In view of the impending recovery of the semiconductor industry, we see UMSH as a proxy to the revival. We like its: i) close partnership with industry leader Applied Materials, ii) stable cash flow that provides attractive sustainable dividends of ~10%, and iii) potential share price jump. We initiate coverage on UMSH with a BUY and TP of SGD0.71, based on a DCF model (WACC: 10.9%, Terminal Growth: 0%).

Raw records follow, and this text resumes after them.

(** * TRACS assembler ([assembler.c]): shallow embedding and properties

    The development follows the C source function by function:
    [get_opcode], [set_address] and the five phases of [assemble]
    (label table, EOP check, the two validation loops, the encoding
    loop).  C strings are [string]; [unsigned int] values are [Z]
    reduced modulo [2^32]; the [for] loops over [lines[1..line_count-1]]
    are folds over [skipn 1 lines] that thread the loop-carried
    variables explicitly.  What the program prints on the console and
    what it writes to [translation.txt] are kept as two separate lists
    of records, one record per [printf]/[fprintf] group.  The result
    of [process_file] and the opening of the output file are inputs of
    [assemble]: the array of lines, or [NULL], what the operand buffers
    hold behind the operands (the bytes that [operand + 2] points to
    when an operand has fewer than two characters), and whether [fopen]
    succeeds; [process_file] itself is modelled after [assemble], on
    the strings that [fgets] returns.  The bounds [MAX_LINES] and
    [MAX_LINE_LENGTH] of [assembler.h] are not modelled: programs are
    taken to fit the arrays. *)

From Stdlib Require Import ZArith List String Ascii Bool Lia.
From Stdlib Require DecimalString HexadecimalString.
Import ListNotations.
(** * fix-ai-permission-controller: the line repair pass

    A shallow embedding of [backend/scripts/archive/fix-ai-permission-controller.py]
    and the properties of its scan/repair loop.

    The script reads a TypeScript controller, splits it on newlines, walks the
    lines with an index [i], remembers the name of the last
    [export async function NAME(] header it met, and rewrites every line that
    contains the broken call [handleControllerError(error, res, ',]: the line
    is replaced by a well-formed call, and the lines after it are dropped up
    to and including the first pair of consecutive lines that are a lone [}],
    for which a single ["  }"] is put back.

    Text is modelled with the Standard Library's [string]: a sequence of
    8-bit characters.  The character classes of [str.strip] and of the
    regular expression's [\w] are Python's, restricted to code points
    below 256. *)

From Stdlib Require Import String Ascii List Bool Arith Lia.
Import ListNotations.
Open Scope string_scope.
Open Scope list_scope.
Open Scope nat_scope.

Set Implicit Arguments.

(* ================================================================== *)
(** ** Python string operations used by the script *)

Module PyStr.

Definition code (c : ascii) : nat := nat_of_ascii c.

Definition between (lo hi n : nat) : bool := (lo <=? n) && (n <=? hi).

(** [str.isspace] on one character: TAB, LF, VT, FF, CR, the four
    separators FS GS RS US, the space, NEL and the no-break space. *)
Definition isspace (c : ascii) : bool :=
  let n := code c in
  between 9 13 n || between 28 32 n || (n =? 133) || (n =? 160).

(** The class [\w] of [re] on a [str] pattern: alphanumeric characters
    and the underscore.  Above 127 this is the feminine and masculine
    ordinal indicators, the micro sign, the superscript digits, the
    vulgar fractions and the Latin-1 letters. *)
Definition isword (c : ascii) : bool :=
  let n := code c in
  between 48 57 n || between 65 90 n || (n =? 95) || between 97 122 n
  || (n =? 170) || between 178 179 n || (n =? 181) || between 185 186 n
  || between 188 190 n || between 192 214 n || between 216 246 n
  || between 248 255 n.

(** [s.lstrip()] *)
Fixpoint lstrip (s : string) : string :=
  match s with
  | String c s' => if isspace c then lstrip s' else s
  | EmptyString => EmptyString
  end.

(** [s.rstrip()]: a character goes when it is white and everything
    after it went. *)
Fixpoint rstrip (s : string) : string :=
  match s with
  | String c s' =>
      match rstrip s' with
      | EmptyString => if isspace c then EmptyString else String c EmptyString
      | r => String c r
      end
  | EmptyString => EmptyString
  end.

(** [s.strip()] *)
Definition strip (s : string) : string := rstrip (lstrip s).

(** [needle in hay] *)
Fixpoint str_in (needle hay : string) : bool :=
  prefix needle hay
  || match hay with
     | String _ hay' => str_in needle hay'
     | EmptyString => false
     end.

(** [s.startswith(p)], returning what follows the prefix. *)
Fixpoint after_prefix (p s : string) : option string :=
  match p, s with
  | EmptyString, _ => Some s
  | String a p', String b s' => if Ascii.eqb a b then after_prefix p' s' else None
  | String _ _, EmptyString => None
  end.

(** The longest run of word characters at the head of a string, and
    what follows it. *)
Fixpoint span_word (s : string) : string * string :=
  match s with
  | String c s' =>
      if isword c
      then let (w, r) := span_word s' in (String c w, r)
      else (EmptyString, s)
  | EmptyString => (EmptyString, EmptyString)
  end.

Definition newline : ascii := "010"%char.

(** [content.split('\n')]: never empty; a trailing newline gives a last
    empty line. *)
Fixpoint split_lines (content : string) : list string :=
  match content with
  | EmptyString => [EmptyString]
  | String c s' =>
      if Ascii.eqb c newline then EmptyString :: split_lines s'
      else match split_lines s' with
           | l :: ls => String c l :: ls
           | [] => [String c EmptyString]
           end
  end.

(** ['\n'.join(ls)] *)
Definition join_lines (ls : list string) : string :=
  String.concat (String newline EmptyString) ls.

End PyStr.
Import PyStr.

(* ================================================================== *)
(** ** Results of a run *)

(** A run either completes, or raises Python's [IndexError] at a list
    access out of range, or exhausts the step budget of the model. *)
Inductive result (A : Type) : Type :=
| Ok (a : A)
| IndexError
| OutOfFuel.

Arguments IndexError {A}.
Arguments OutOfFuel {A}.

Definition bind {A B : Type} (r : result A) (k : A -> result B) : result B :=
  match r with
  | Ok a => k a
  | IndexError => IndexError
  | OutOfFuel => OutOfFuel
  end.

Notation "x <- r ;; k" := (bind r (fun x => k))
  (at level 61, r at next level, right associativity).
Notation "' p <- r ;; k" := (bind r (fun x => let 'p := x in k))
  (at level 61, p pattern, r at next level, right associativity).

(** [lines[k]] *)
Definition index (lines : list string) (k : nat) : result string :=
  match nth_error lines k with
  | Some l => Ok l
  | None => IndexError
  end.

(* ================================================================== *)
(** ** The script *)

(** The broken call the script looks for. *)
Definition MALFORMED : string := "handleControllerError(error, res, ',".

(** [re.match(r'^export async function (\w+)\(', line)], returning group 1.
    The group is greedy and the character after it must be an opening
    parenthesis, which is no word character: the only candidate is the
    longest run of word characters. *)
Definition func_match (line : string) : option string :=
  match after_prefix "export async function " line with
  | Some rest =>
      match span_word rest with
      | (String c w, String "("%char _) => Some (String c w)
      | _ => None
      end
  | None => None
  end.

- Proxy to semiconductor recovery via Applied Materials. A semiconductor industry rebound is on the horizon, as billings had been improving 12.6% on a m-o-m basis. The company has a close-knit partnership with industry market leader Applied Materials, given: i) their ˃20-year relationship, ii) the latter's substantial shareholding in it, and iii) that it is the near-exclusive assembler of the latter's Endura system, which translates into increased orders as demand for the industry giant'sproducts pick up.
- Stable cash flow provides attractive sustainable dividends of ~10%. UMSH boasts a solid track record for generating impressive net operating cash flows. Most notably, even at the height of the 2009 financial crisis, it recorded positive operating cash flow despite suffering a loss in earnings. Factoring in its current financial strength (net cash of SGD26.4m as at end-1QFY13) into consideration, we believe there is no problem for the Group to sustain its generous payout, which translates to an attractive average annual yield of ~10%.

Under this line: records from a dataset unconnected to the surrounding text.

(** C9.  The flag of a returned point is a second Bernoulli draw: the price
    computation decides its jump on one tape cell, the flag is a later cell
    compared with the same per-step probability.  So, for parameters in the
    clamped ranges with a positive jump frequency and volatility, some tape
    with uniforms in [0, 1) gives a point flagged [true] whose price got no
    jump (magnitude 0), and some tape gives a point flagged [false] whose
    price got a jump of non-zero magnitude. *)
Theorem jump_flag_is_a_second_draw
  (np_sqrt : Q -> Q) (p : SimulationParameters) :
  0 < jump_frequency p <= 5 ->
  0 < max_volatility p ->
  (forall w pt w',
     run_step np_sqrt w = (Return pt, w') -> two_draws np_sqrt w pt)
  /\ (exists r pt w',
        uniforms_in_range r
        /\ run_step np_sqrt (PriceSimulator_init p r) = (Return pt, w')
        /\ jump_occurred pt = true
        /\ fst (price_jump np_sqrt (PriceSimulator_init p r))
           = Return (false, 0))
  /\ (exists r pt w' mag,
        uniforms_in_range r
        /\ run_step np_sqrt (PriceSimulator_init p r) = (Return pt, w')
        /\ jump_occurred pt = false
        /\ fst (price_jump np_sqrt (PriceSimulator_init p r))
           = Return (true, mag)
        /\ ~ mag == 0).
Proof.
  intros Hjf Hmv. split; [| split].
  - intros w pt w'. apply run_step_draws.
  - destruct (flag_without_jump np_sqrt p Hjf) as (pt & w' & H).
    exists (seeded flag_only_tape), pt, w'.
    split; [apply flag_only_tape_in_range | exact H].
  - destruct (jump_without_flag np_sqrt p Hjf Hmv) as (pt & w' & mag & H).
    exists (seeded jump_only_tape), pt, w', mag.
    split; [apply jump_only_tape_in_range | exact H].
Qed.

Lemma jump_flag_is_a_second_draw_witness :
  exists r pt w',
    uniforms_in_range r
    /\ run_step sqrt6 (PriceSimulator_init default_parameters r) = (Return pt, w')
    /\ jump_occurred pt = true
    /\ fst (price_jump sqrt6 (PriceSimulator_init default_parameters r))
       = Return (false, 0).
Proof.
  apply (jump_flag_is_a_second_draw sqrt6 default_parameters).
  - vm_compute. split; [reflexivity | discriminate].
  - vm_compute. reflexivity.
Defined.

(** ** Parameter clamping *)

Lemma py_clamp_range (lo hi x : Q) :
  lo <= hi -> lo <= py_max lo (py_min hi x) <= hi.
Proof.
  intros H. unfold py_max, py_min, Qgtb.
  destruct (Qltb x hi) eqn:E1.
  - apply Qltb_lt in E1.
    destruct (Qltb lo x) eqn:E2.
    + apply Qltb_lt in E2. lra.
    + lra.
  - destruct (Qltb lo hi) eqn:E2; lra.
Qed.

- Potential share price surge. Applied Material's stock price has been steadily trending upwards. Given that UMSH can be considered a proxy bet to the former, and coupled with the industry's positive book-to-bill (BB) ratio, we believe that there is room for the Group's share price to catch up to Applied Material's strong gains and close the gap. (See Figure 10.)
- Risks include: i) too focused on a single customer, ii) limited product offerings, iii) the semiconductor cycle may not play out, and iv) its founder's open market share sale concerns investors.